Мать фыркнула, но постаралась выпрямиться, отчего лицо ее исказилось гримасой боли.
— По крайней мере у меня еще крепкие зубы.
— Точчо! Раз ты в состоянии кусать и жевать, ты еще хоть куда.
Лили помогла матери подняться с кровати, и они прошаркали в ванную. В большом зеркале в углу отразились два сгорбленных рыжих ангела в длинных хлопчатобумажных ночных сорочках. Побледневшая мать, согнувшись в три погибели, еле ползла рядом с раскрасневшейся от тяжести Лили.
Лили подвела мать к зеркалу в ванной, та махнула на дверь:
— Спустись и посмотри, приготовил ли отец яичницу. Остальное я сделаю сама, чтобы уж совсем не расклеиться.
На лице матери застыло упрямое выражение. Лили вбежала на кухню, чмокнула отца в щеку и отняла у него чашу, в которой он крюком взбивал яйца.
— Ты заржавеешь, — пошутила она и вытерла крюк кухонным полотенцем.
Он силился улыбнуться, но как-то отрешенно опустился на стул и застыл над кружкой кофе, уставившись в одну точку. Лили встала к плите и вдруг, улучив момент, объявила:
— Я получила работу. Тетушка Мод договорилась с Фридманами. После школы я буду работать в их оранжерее.
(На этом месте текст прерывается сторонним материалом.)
(** * WorldMind OS backend: job orchestration and oracle signal relay

    A shallow embedding of the Python backend (workers, oracle routes,
    oracle service, scraping and social services, database models) and
    the properties of its ingestion, job and signal pipeline.

    Conventions of the embedding:
    - SQL tables are lists of rows in insertion order; a table accepts
      every row unless the model class declares a constraint;
    - [datetime.utcnow()] is an explicit timestamp argument;
    - an exception is the [Err] case of [Result];
    - JSON columns and extracted payloads are Python values ([pyval]);
      a [str] is a string of code points below 256, and its UTF-8
      bytes are what is hashed;
    - external collaborators (page extraction, analysis engine, the
      web3 provider) are arguments of the operation that calls them. *)

From Stdlib Require Import List String Ascii ZArith Bool Lia DecimalString.
From Stdlib Require Import Permutation Sorted QArith.
From Stdlib Require OrderedTypeEx.
Import ListNotations.

Set Warnings "-register-all".
Local Open Scope string_scope.
Local Open Scope Z_scope.

(* ================================================================== *)
(** ** Python values and exceptions *)

Module Py.

(** [try]/[except Exception as e]: a computation returns a value or
    raises with a message ([str(e)]). *)
Inductive Result (A : Type) : Type :=
| Ok (a : A)
| Err (msg : string).
Arguments Ok {A} a.
Arguments Err {A} msg.

Definition bind {A B} (r : Result A) (k : A -> Result B) : Result B :=
  match r with
  | Ok a => k a
  | Err m => Err m
  end.

(** JSON-like Python values. A float is carried by its [repr]
    literal, a dict by its items in insertion order. *)
Inductive pyval : Type :=
| PNone
| PBool (b : bool)
| PInt (z : Z)
| PFloat (lit : string)
| PStr (s : string)
| PList (l : list pyval)
| PDict (d : list (string * pyval)).

Definition pydict : Type := list (string * pyval).

(** [d.get(k)] *)
Fixpoint dict_get (d : pydict) (k : string) : pyval :=
  match d with
  | [] => PNone
  | (k', v) :: d' => if String.eqb k' k then v else dict_get d' k
  end.

(** [k in d] *)
Fixpoint dict_mem (d : pydict) (k : string) : bool :=
  match d with
  | [] => false
  | (k', _) :: d' => String.eqb k' k || dict_mem d' k
  end.

Fixpoint dict_remove (d : pydict) (k : string) : pydict :=
  match d with
  | [] => []
  | (k', v) :: d' =>
      if String.eqb k' k then dict_remove d' k else (k', v) :: dict_remove d' k
  end.

(** [d[k] = v]: an existing key keeps its position, a new key goes
    last. *)
Fixpoint dict_set (d : pydict) (k : string) (v : pyval) : pydict :=
  match d with
  | [] => [(k, v)]
  | (k', v') :: d' =>
      if String.eqb k' k then (k, v) :: d' else (k', v') :: dict_set d' k v
  end.
(** C4. For a batch of [bs] rows with [bs] divisible by [gradient_steps] and
    a cycle index [i] below [gradient_steps], the critic update of cycle [i]
    receives rows [i*m, (i+1)*m) of each of the five arrays, [m] being [bs]
    over [gradient_steps]; for each array these pieces have [m] rows each
    and, put one after the other in the order of the cycles, give back the
    array. *)
Theorem critic_update_micro_batches (nu : int32) (q0 : QfState) (k0 : Key) (bs i : nat) :
  batch_of_size data bs → Z.of_nat bs `mod` gs = 0 → Z.of_nat i < gs →
  let t := _train actor qf ent_coef gamma tau target_entropy gs data nu q0
             actor_state ent_coef_state k0 in
  let m := Z.to_nat (Z.of_nat bs `div` gs) in
  let piece (j : nat) (x : ndarray) := rows x (j * m) ((j + 1) * m) in
  (∃ c, critic_calls (log t) !! i = Some c ∧
        cc_observations c = piece i (observations data) ∧
        cc_actions c = piece i (actions data) ∧
        cc_next_observations c = piece i (next_observations data) ∧
        cc_rewards c = piece i (rewards data) ∧
        cc_dones c = piece i (dones data)) ∧
  Forall (λ x, (∀ j, (j < Z.to_nat gs)%nat → length (piece j x) = m) ∧
               mjoin ((λ j, piece j x) <$> seq 0 (Z.to_nat gs)) = x ∧
               length x = (Z.to_nat gs * m)%nat)
    (arrays data).
Proof.
  intros Hbs Hmod Hi t m piece.
  pose proof (sliceable_batch bs Hbs Hmod) as Hs.
  assert (∀ x : ndarray, x ∈ arrays data → length x = bs) as Hlen.
  { intros x Hx. destruct Hbs as (Ho & Ha & Hn & Hr & Hd). unfold arrays in Hx.
    rewrite !elem_of_cons, elem_of_nil in Hx.
    destruct Hx as [->|[->|[->|[->|[->|[]]]]]]; done. }
  assert (∀ (x : ndarray) j, x ∈ arrays data → piece j x = micro_batch gs j x) as Hpiece.
  { intros x j Hx. unfold piece, micro_batch, micro_batch_size, m, shape0.
    by rewrite (Hlen x Hx). }
  assert (∀ x : ndarray, x ∈ arrays data → shape0 x `mod` gs = 0) as Hdiv.
  { intros x Hx. unfold shape0. by rewrite (Hlen x Hx). }
  assert (∀ x : ndarray, x ∈ arrays data → micro_batch_size gs x = m) as Hm.
  { intros x Hx. unfold micro_batch_size, m, shape0. by rewrite (Hlen x Hx). }
  split.
  - destruct (Z.to_nat gs) as [|j] eqn:Hj; [lia|].
    assert (gs = Z.of_nat (S j)) as Hgs' by lia.
    exists (call_of i (after (start nu q0 k0) i)). split.
    + unfold t. rewrite (train_log_ok nu q0 k0 j Hgs' Hs).
      unfold critic_calls. rewrite omap_app.
      fold (critic_calls (calls (start nu q0 k0) (S j))).
      rewrite critic_calls_cycles. simpl omap. rewrite app_nil_r.
      rewrite list_lookup_fmap, lookup_seq_lt by lia. done.
    + unfold cycle_call. cbn [cc_observations cc_actions cc_next_observations
                                cc_rewards cc_dones].
      rewrite !Hpiece by (unfold arrays; set_solver). done.
  - apply Forall_forall. intros x Hx. split; [|split].
    + intros j Hj. rewrite Hpiece, length_micro_batch by (auto || lia). auto.
    + erewrite list_fmap_ext; [apply (micro_batches_partition gs x); [lia|auto]|].
      intros ? j _. by apply Hpiece.
    + rewrite <-(Hm x Hx). apply micro_batch_size_spec; [lia|auto].
Qed.

(** *** Diagnostics *)

(** C9. With [gradient_steps >= 1] and a sliceable sample, the critic loss
    and the temperature of the returned diagnostics are the pair returned by
    the last critic update of the log, the one of cycle [gradient_steps - 1]
    on micro-batch [gradient_steps - 1] of every array, and nothing of the
    earlier cycles. That critic update received the entropy-coefficient
    state given to the invocation and comes before the temperature update,
    whose result is the returned state. *)
Theorem train_diagnostics_last_cycle (nu : int32) (q0 : QfState) (k0 : Key) :
  1 ≤ gs → sliceable gs data →
  let last_i := (Z.to_nat gs - 1)%nat in
  ∃ l0 c a entropy nu' q' a' k' actor_loss_value,
    let l := l0 ++ [Update_critic c;
                    Soft_update tau (run_update_critic actor qf ent_coef c).1.1;
                    Update_actor a;
                    Update_temperature target_entropy ent_coef_state entropy] in
    _train actor qf ent_coef gamma tau target_entropy gs data nu q0 actor_state
      ent_coef_state k0
    = (l,
       inr (nu', q', a',
            (SAC_update_temperature ent_coef target_entropy ent_coef_state entropy).1,
            k',
            (actor_loss_value,
             (run_update_critic actor qf ent_coef c).1.2.1,
             (run_update_critic actor qf ent_coef c).1.2.2))) ∧
    last (critic_calls l) = Some c ∧
    critic_calls l !! last_i = Some c ∧
    cc_ent_coef_state c = ent_coef_state ∧
    cc_observations c = micro_batch gs last_i (observations data) ∧
    cc_actions c = micro_batch gs last_i (actions data) ∧
    cc_next_observations c = micro_batch gs last_i (next_observations data) ∧
    cc_rewards c = micro_batch gs last_i (rewards data) ∧
    cc_dones c = micro_batch gs last_i (dones data).
Proof.
  intros Hgs Hs last_i. subst last_i.
  destruct (Z.to_nat gs) as [|j] eqn:Hj; [lia|].
  assert (gs = Z.of_nat (S j)) as Hgs' by lia.
  pose proof (train_ok nu q0 k0 j Hgs' Hs) as Ht. cbv zeta in Ht.
  rewrite cycles_log_S in Ht. unfold cycle_log in Ht. rewrite <-app_assoc in Ht.
  eexists _, _, _, _, _, _, _, _, _. cbv zeta. split; [exact Ht|].
  replace (S j - 1)%nat with j by lia.
  unfold critic_calls. rewrite omap_app.
  fold (critic_calls (calls (start nu q0 k0) j)). rewrite critic_calls_cycles.
  cbn [omap list_omap]. split; [by rewrite last_snoc|]. split; [|done].
  rewrite lookup_app_r; rewrite length_fmap, length_seq; [|done].
  by rewrite Nat.sub_diag.
Qed.

(** *** Random keys *)



(** *** After the loop *)

Lemma train_after_loop (nu : int32) (q0 : QfState) (k0 : Key) :
  1 ≤ gs → sliceable gs data →
  ∃ l0 a nu' a' k' diag,
    _train actor qf ent_coef gamma tau target_entropy gs data nu q0 actor_state
      ent_coef_state k0
    = (l0 ++ [Update_actor a;
              Update_temperature target_entropy ent_coef_state
                (run_update_actor actor qf ent_coef a).2],
       inr (nu', ac_qf_state a, a',
            (SAC_update_temperature ent_coef target_entropy ent_coef_state
               (run_update_actor actor qf ent_coef a).2).1,
            k', diag)) ∧
    ac_ent_coef_state a = ent_coef_state ∧
    ac_actor_state a = actor_state ∧
    a' = (run_update_actor actor qf ent_coef a).1.1.1.1.
Proof.
  intros Hgs Hs. destruct (Z.to_nat gs) as [|j] eqn:Hj; [lia|].
  assert (gs = Z.of_nat (S j)) as Hgs' by lia.
  pose proof (train_ok nu q0 k0 j Hgs' Hs) as Ht. cbv zeta in Ht.
  eexists _, _, _, _, _, _. split; [exact Ht|]. done.
Qed.

(** *** Hyper-parameters *)

Lemma train_forwards_rates (nu : int32) (q0 : QfState) (k0 : Key) :
  1 ≤ gs → sliceable gs data →
  ∃ l r, _train actor qf ent_coef gamma tau target_entropy gs data nu q0 actor_state
           ent_coef_state k0 = (l, inr r) ∧
         Forall (λ c, cc_gamma c = gamma) (critic_calls l) ∧
         soft_update_rates l = replicate (Z.to_nat gs) tau.
Proof.
  intros Hgs Hs. destruct (Z.to_nat gs) as [|j] eqn:Hj; [lia|].
  assert (gs = Z.of_nat (S j)) as Hgs' by lia.
  pose proof (train_ok nu q0 k0 j Hgs' Hs) as Ht. cbv zeta in Ht.
  eexists _, _. split; [exact Ht|]. split.
  - unfold critic_calls. rewrite omap_app.
    fold (critic_calls (calls (start nu q0 k0) (S j))).
    rewrite critic_calls_cycles. simpl omap. rewrite app_nil_r.
    apply Forall_fmap, Forall_forall. by intros i _.
  - unfold soft_update_rates. rewrite omap_app.
    fold (soft_update_rates (calls (start nu q0 k0) (S j))).
    rewrite soft_update_rates_cycles. simpl omap. by rewrite app_nil_r.
Qed.

(** *** Further properties of the loop *)

Lemma length_cycles (s0 : locals) (k : nat) : length (calls s0 k) = (2 * k)%nat.
Proof.
  induction k as [|k IH]; [done|].
  rewrite cycles_log_S, length_app, IH. unfold cycle_log. simpl. lia.
Qed.

Lemma lookup_cycles (s0 : locals) (k i : nat) :
  (i < k)%nat →
  calls s0 k !! (2 * i)%nat = Some (Update_critic (call_of i (after s0 i))) ∧
  calls s0 k !! (2 * i + 1)%nat
  = Some (Soft_update tau
            (run_update_critic actor qf ent_coef (call_of i (after s0 i))).1.1).
Proof.
  induction k as [|k IH]; [lia|]. intros Hi. rewrite cycles_log_S.
  destruct (decide (i < k)%nat) as [Hlt|Hge].
  - destruct (IH Hlt) as [IH1 IH2].
    rewrite !lookup_app_l by (rewrite length_cycles; lia). done.
  - assert (i = k) as -> by lia.
    rewrite !lookup_app_r by (rewrite length_cycles; lia). rewrite length_cycles.
    replace (2 * k - 2 * k)%nat with 0%nat by lia.
    replace (2 * k + 1 - 2 * k)%nat with 1%nat by lia. done.
Qed.

Lemma critic_calls_train (nu : int32) (q0 : QfState) (k0 : Key) (j : nat) :
  gs = Z.of_nat (S j) → sliceable gs data →
  critic_calls
    (log (_train actor qf ent_coef gamma tau target_entropy gs data nu q0 actor_state
            ent_coef_state k0))
  = (λ i, call_of i (after (start nu q0 k0) i)) <$> seq 0 (S j).
Proof.
  intros Hgs Hs. rewrite (train_log_ok nu q0 k0 j Hgs Hs).
  unfold critic_calls. rewrite omap_app.
  fold (critic_calls (calls (start nu q0 k0) (S j))).
  rewrite critic_calls_cycles. simpl omap. by rewrite app_nil_r.
Qed.

Lemma actor_calls_train (nu : int32) (q0 : QfState) (k0 : Key) (j : nat) :
  gs = Z.of_nat (S j) → sliceable gs data →
  actor_calls
    (log (_train actor qf ent_coef gamma tau target_entropy gs data nu q0 actor_state
            ent_coef_state k0))
  = [actor_call_on gs data actor_state ent_coef_state j
       (after (start nu q0 k0) (S j))].
Proof.
  intros Hgs Hs. rewrite (train_log_ok nu q0 k0 j Hgs Hs).
  unfold actor_calls. rewrite omap_app.
  fold (actor_calls (calls (start nu q0 k0) (S j))).
  by rewrite actor_calls_cycles.
Qed.

(** X1. For every [n_updates] a traced [int32] can hold, and update
    functions that return, the statements of [_train] itself raise only
    before the first update is called: an invocation either raises with no
    update called or returns after [2 * gradient_steps + 2] calls. It raises
    [UnboundLocalError] exactly when [gradient_steps < 1], and
    [AssertionError] exactly when [gradient_steps >= 1] and the length of
    one of the five arrays is not divisible by [gradient_steps]; the
    division by zero in [slice] is never reached. *)
Theorem train_outcome_cases (nu : int32) (q0 : QfState) (k0 : Key) :
  let t := _train actor qf ent_coef gamma tau target_entropy gs data nu q0
             actor_state ent_coef_state k0 in
  match outcome t with
  | inl e =>
      log t = [] ∧
      ((e = UnboundLocalError ∧ gs < 1) ∨
       (e = AssertionError ∧ 1 ≤ gs ∧ ¬ sliceable gs data))
  | inr _ =>
      1 ≤ gs ∧ sliceable gs data ∧ length (log t) = (2 * Z.to_nat gs + 2)%nat
  end.
Proof.
  intros t. unfold t. destruct (decide (gs < 1)) as [Hlt|Hge].
  - rewrite train_unbound by lia. simpl. auto.
  - destruct sliceable_dec as [Hs|Hns].
    + destruct (Z.to_nat gs) as [|j] eqn:Hj; [lia|].
      assert (gs = Z.of_nat (S j)) as Hgs' by lia.
      pose proof (train_ok nu q0 k0 j Hgs' Hs) as Ht. cbv zeta in Ht.
      rewrite Ht. unfold outcome, log. cbn [fst snd].
      split; [lia|]. split; [done|].
      rewrite length_app, length_cycles. simpl. lia.
    + rewrite train_assert by (done || lia). simpl.
      split; [done|]. right. split; [done|]. split; [lia|done].
Qed.
(** * qiskit-aqua: SVMInput and UnivariateVariationalDistribution

    A shallow embedding of

    - [qiskit_aqua/input/svminput.py] (class [SVMInput]), and
    - [qiskit/aqua/components/uncertainty_models/univariate_variational_distribution.py]
      (class [UnivariateVariationalDistribution]),

    followed by the properties of the two classes.

    Conventions.
    - Python exceptions are values of [exception]; a call that may raise
      returns a [result].
    - Methods that mutate an object ([build] mutates the circuit it is given,
      [set_probabilities] mutates [self]) run in the state-and-exception monad
      [M S], so that the state left behind by a raising call is visible.
    - Numbers: Python [int] is [Z]; numpy's [int64] is [Z] with its
      wrap-around written out; Python and numpy floats are carried by [Q].
      Every finite float is a rational; the rounding of float operations is
      not part of the model, float sums and quotients are exact.  A quotient
      by a zero total has no rational value (numpy stores nan or inf); the
      statements about stored quotients assume a positive total.
    - The circuit framework is external.  What its operations do to a
      circuit when they accept their arguments is written out; when they
      reject them they raise, and which arguments they reject is a
      parameter of the model ([Framework]), so that the statements hold for
      every version of the framework's checks. *)

From Stdlib Require Import QArith ZArith List Sorting.Sorted Permutation OrderedTypeEx.
From Stdlib Require Import Lia Lqa Ascii.
From stdpp Require Import gmap strings list fin_maps sorting.

Set Warnings "-register-all".
Local Open Scope string_scope.
Local Open Scope list_scope.

(** ** Exceptions and the two monads *)

Inductive exception : Type :=
| AlgorithmError (msg : string)   (* qiskit_aqua.AlgorithmError *)
| KeyError (key : string)         (* dict lookup of a missing key *)
| ValueError (msg : string)       (* numpy: ambiguous truth value *)
| ExternalError (msg : string)    (* anything a collaborator raises *)
| CircuitError (msg : string).    (* raised by the circuit framework *)

Inductive result (A : Type) : Type :=
| Ok (a : A)
| Raise (e : exception).
Arguments Ok {A} a.
Arguments Raise {A} e.

Definition rbind {A B} (r : result A) (k : A -> result B) : result B :=
  match r with
  | Ok a => k a
  | Raise e => Raise e
  end.
Definition calculateEmotionalIntelligence (psychometric : PsychometricProfile) : Q :=
  Math_round ((agreeableness (ocean psychometric)
               + (100 - neuroticism (ocean psychometric))) / 2).

Definition determineCoreEmotions (psychometric : PsychometricProfile) : list string :=
  (["contentment"]
   ++ pushed (gt (extraversion (ocean psychometric)) 60) ["joy"]
   ++ pushed (gt (neuroticism (ocean psychometric)) 60) ["anxiety"]
   ++ pushed (gt (agreeableness (ocean psychometric)) 60) ["compassion"])%list.

(** [archetype.fears.slice(0, 3)] *)
Definition generateEmotionalTriggers (archetype : ArchetypeProfile) : list string :=
  firstn 3 (fears archetype).

Definition generateCopingMechanisms (psychometric : PsychometricProfile) : list string :=
  (pushed (gt (extraversion (ocean psychometric)) 60) ["Talking to friends"]
   ++ pushed (gt (conscientiousness (ocean psychometric)) 60) ["Making lists and plans"]
   ++ pushed (gt (openness (ocean psychometric)) 60) ["Creative expression"])%list.

Definition shadowMap : list (string * string) :=
  [("Hero", "Destroyer"); ("Lover", "Addict"); ("Sage", "Know-it-all");
   ("Innocent", "Victim"); ("Explorer", "Escapist"); ("Ruler", "Tyrant");
   ("Creator", "Perfectionist"); ("Caregiver", "Martyr");
   ("Magician", "Manipulator"); ("Outlaw", "Criminal"); ("Everyman", "Victim");
   ("Jester", "Cruel Trickster")].

Definition determineShadowArchetype (primaryArchetype : string) : Looked string :=
  lookup_or truthy_string shadowMap primaryArchetype "Shadow".

Definition styleMap : list (string * string) :=
  [("Hero", "Classic and Strong"); ("Lover", "Romantic and Flowing");
   ("Sage", "Intellectual and Refined"); ("Innocent", "Simple and Pure");
   ("Explorer", "Adventurous and Practical"); ("Ruler", "Authoritative and Luxurious");
   ("Creator", "Artistic and Unique"); ("Caregiver", "Comfortable and Nurturing");
   ("Magician", "Mysterious and Transformative"); ("Outlaw", "Rebellious and Edgy");
   ("Everyman", "Relatable and Casual"); ("Jester", "Playful and Colorful")].

Definition determineFashionStyle (archetype : ArchetypeProfile) : Looked string :=
  lookup_or truthy_string styleMap (primary archetype) "Casual".

Definition paletteMap : list (string * list string) :=
  [("Hero", ["navy"; "gold"; "red"]); ("Lover", ["rose"; "pink"; "cream"]);
   ("Sage", ["navy"; "gray"; "white"]);
   ("Innocent", ["white"; "light blue"; "soft yellow"]);
   ("Explorer", ["khaki"; "forest green"; "brown"]);
   ("Ruler", ["purple"; "gold"; "black"]); ("Creator", ["orange"; "purple"; "teal"]);
   ("Caregiver", ["soft green"; "cream"; "light brown"]);
   ("Magician", ["deep purple"; "silver"; "black"]);
   ("Outlaw", ["black"; "red"; "dark gray"]);
   ("Everyman", ["denim blue"; "gray"; "white"]);
   ("Jester", ["bright yellow"; "orange"; "green"])].

Definition generateColorPalette (archetype : ArchetypeProfile) : Looked (list string) :=
  lookup_or truthy_array paletteMap (primary archetype) ["gray"; "blue"; "white"].

Definition accessoryMap : list (string * list string) :=
  [("Hero", ["watch"; "medal"]); ("Lover", ["jewelry"; "scarf"]);
   ("Sage", ["glasses"; "book"]); ("Innocent", ["simple necklace"]);
   ("Explorer", ["backpack"; "compass"]); ("Ruler", ["crown"; "ring"]);
   ("Creator", ["art supplies"; "unique jewelry"]);
   ("Caregiver", ["practical bag"; "comfortable shoes"]);
   ("Magician", ["mysterious pendant"; "unusual rings"]);
   ("Outlaw", ["leather jacket"; "boots"]);
   ("Everyman", ["baseball cap"; "sneakers"]);
   ("Jester", ["colorful hat"; "fun accessories"])].

Definition generateAccessories (archetype : ArchetypeProfile) : Looked (list string) :=
  lookup_or truthy_array accessoryMap (primary archetype) ["watch"].

Definition generateTalents (psychometric : PsychometricProfile)
    (archetype : ArchetypeProfile) : list string :=
  (pushed (gt (openness (ocean psychometric)) 70) ["Creative thinking"]
   ++ pushed (gt (conscientiousness (ocean psychometric)) 70) ["Organization"]
   ++ pushed (gt (extraversion (ocean psychometric)) 70) ["Leadership"]
   ++ pushed (gt (agreeableness (ocean psychometric)) 70) ["Empathy"])%list.

Definition generateWeaknesses (psychometric : PsychometricProfile)
    (archetype : ArchetypeProfile) : list string :=
  (pushed (gt (neuroticism (ocean psychometric)) 70) ["Anxiety under pressure"]
   ++ pushed (lt (conscientiousness (ocean psychometric)) 30) ["Disorganization"]
   ++ pushed (gt (agreeableness (ocean psychometric)) 80) ["Difficulty saying no"])%list.

Definition generateHobbies (psychometric : PsychometricProfile) : list string :=
  (pushed (gt (openness (ocean psychometric)) 60) ["Reading"; "Art"]
   ++ pushed (gt (extraversion (ocean psychometric)) 60) ["Social activities"]
   ++ pushed (gt (conscientiousness (ocean psychometric)) 60) ["Organizing"])%list.

End CharacterDefinitionEngine.

Module NLPProcessor.

Definition occupationWords : list string :=
  ["teacher"; "doctor"; "engineer"; "artist"; "lawyer"; "chef"; "student"].

(** The [for ... of] loop of [extractOccupation] over the remaining words. *)
Fixpoint first_occupation (lowered : string) (words : list string) : option string :=
  match words with
  | [] => None
  | occupation :: rest =>
      if includes occupation lowered then Some (capitalize occupation)
      else first_occupation lowered rest
  end.

Definition extractOccupation (description : string) : option string :=
  first_occupation (toLowerCase description) occupationWords.

(** [/\b(?:w1|w2|...)\b/i.test(description)] for plain words: some maximal
    run of word characters of the description is one of the words, up to
    case. *)
Definition test_words (words : list string) (description : string) : bool :=
  existsb (fun token => existsb (String.eqb token) words)
          (word_runs (toLowerCase description)).

Definition extractGender (description : string) : option string :=
  if test_words ["he"; "him"; "his"; "man"; "male"; "boy"] description then Some "Male"
  else if test_words ["she"; "her"; "hers"; "woman"; "female"; "girl"] description
       then Some "Female"
  else None.








End NLPProcessor.

(** ** The synthesis progress display ([PerformanceSynthesizer.tsx]) *)

Module PerformanceSynthesizerUI.

Inductive Phase := PIdle | PVisual | PAudio | PAnimation | PSync | PComplete.

Definition phase_name (p : Phase) : string :=
  match p with
  | PIdle => "idle"
  | PVisual => "visual"
  | PAudio => "audio"
  | PAnimation => "animation"
  | PSync => "sync"
  | PComplete => "complete"
  end.

(** [Array.prototype.indexOf] on strings: the first position, or -1. *)
Fixpoint indexOf (x : string) (l : list string) : Z :=
  match l with
  | [] => (-1)%Z
  | y :: rest =>
      if String.eqb y x then 0%Z
      else let i := indexOf x rest in
           if (i <? 0)%Z then (-1)%Z else (i + 1)%Z
  end.

Definition phases : list string := ["visual"; "audio"; "animation"; "sync"; "complete"].

(** [getPhaseStatus], with the phase of [synthesisStatus] as a parameter. *)
Definition getPhaseStatus (phase : Phase) (targetPhase : string) : string :=
  if String.eqb (phase_name phase) "idle" then "pending"
  else if String.eqb (phase_name phase) targetPhase then "active"
  else
    let currentIndex := indexOf (phase_name phase) phases in
    let targetIndex := indexOf targetPhase phases in
    if (currentIndex >? targetIndex)%Z then "complete" else "pending".

End PerformanceSynthesizerUI.

(** ** Sample inputs for the engine *)

Definition sample_ocean (o c e a n : Q) : CharacterDefinitionEngine.Ocean :=
  {| CharacterDefinitionEngine.openness := o;
     CharacterDefinitionEngine.conscientiousness := c;
     CharacterDefinitionEngine.extraversion := e;
     CharacterDefinitionEngine.agreeableness := a;
     CharacterDefinitionEngine.neuroticism := n |}.
Lemma Cover_ext eqb eqb' i j cs i' j' :
  (forall a b, eqb a b = eqb' a b) ->
  Cover eqb i j cs i' j' -> Cover eqb' i j cs i' j'.
Proof.
  intros E. induction 1.
  - constructor.
  - apply cover_eq; [by rewrite <- E|done].
  - by apply cover_chunk.
Qed.

(** Coverings move with the sequences. *)
Lemma Cover_shift eqb d1 d2 i j cs i' j' :
  Cover (fun a b => eqb (a + d1) (b + d2)) i j cs i' j' ->
  Cover eqb (i + d1) (j + d2) (shift_chunk d1 d2 <$> cs) (i' + d1) (j' + d2).
Proof.
  induction 1 as [| ? ? ? ? ? He _ IH | ? ? ? ? ? ? ? Ha Hb _ IH]; simpl.
  - constructor.
  - apply cover_eq; [done|].
    replace (i + d1 + 1) with (i + 1 + d1) by lia.
    by replace (j + d2 + 1) with (j + 1 + d2) by lia.
  - unfold shift_chunk at 1. simpl. apply cover_chunk; [done..|].
    replace (i + d1 + a) with (i + a + d1) by lia.
    by replace (j + d2 + b) with (j + b + d2) by lia.
Qed.

Lemma total_skipped_app cs1 cs2 :
  total_skipped (cs1 ++ cs2) = total_skipped cs1 + total_skipped cs2.
Proof. induction cs1 as [|c cs1 IH]; simpl; lia. Qed.

(** The elements that the merged chunks skip are the skips of the stream. *)
Lemma chunks_total steps : forall i j,
  total_skipped (chunks_of_steps steps i j None) = skips steps
  /\ forall b1 b2,
       total_skipped (chunks_of_steps steps i j (Some (b1, b2)))
       = (i - b1) + (j - b2) + skips steps.
Proof.
  induction steps as [|[|n|n] steps IH]; intros i j; simpl.
  - split; [done|]. intros. lia.
  - destruct (IH (i + 1) (j + 1)) as [E _]. split; [done|].
    intros. simpl. lia.
  - destruct (IH (i + n) j) as [_ E]. split; [|intros]; rewrite E; lia.
  - destruct (IH i (j + n)) as [_ E]. split; [|intros]; rewrite E; lia.
Qed.
Lemma select_task_update_deleted at_ id d :
  select_task id (update_tasks (set_deleted at_) id d) = None.
Proof.
  apply select_task_unreadable. intros row Hin Hrow.
  apply in_update_tasks in Hin.
  destruct Hin as (t & _ & [[_ ->]|[Hne ->]]); [reflexivity|contradiction].
Qed.

Lemma getSyncQueueItems_In d row :
  In row (getSyncQueueItems d) <->
  In row (sync_queue d) /\ SyncQueueItem.retry_count row < MAX_RETRY_COUNT.
Proof.
  unfold getSyncQueueItems. split.
  - intros H. apply (Permutation_in _ (order_by_created_at_perm _)) in H.
    apply filter_In in H. now rewrite Z.ltb_lt in H.
  - intros [Hin Hlt].
    apply (Permutation_in _ (Permutation_sym (order_by_created_at_perm _))).
    apply filter_In. now rewrite Z.ltb_lt.
Qed.

Lemma select_task_id id d t : select_task id d = Some t -> Task.id t = id.
Proof.
  unfold select_task. intros H. apply find_some in H. destruct H as [_ H].
  apply andb_prop in H. destruct H as [H _]. now apply String.eqb_eq.
Qed.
— Тебе же только четырнадцать, — возразил отец.
— Поэтому я спрашиваю твоего разрешения. — Она посмотрела на отца в упор. — Подумай. Каждое утро ты по пути станешь отвозить меня на работу, а вечерами забирать домой. Мы с тетей Мод уже все продумали. Это же пять долларов в час, папа! Без налогов. Они будут платить из кассы, поскольку мистер Фридман не хочет заносить меня в книгу.
— Хорошо ли уходить от налогов, все порядочные люди должны платить государству.
— Пап, правительство тратит столько денег, сколько мы и не видели за всю нашу жизнь, а наша семья нуждается в каждом пенни.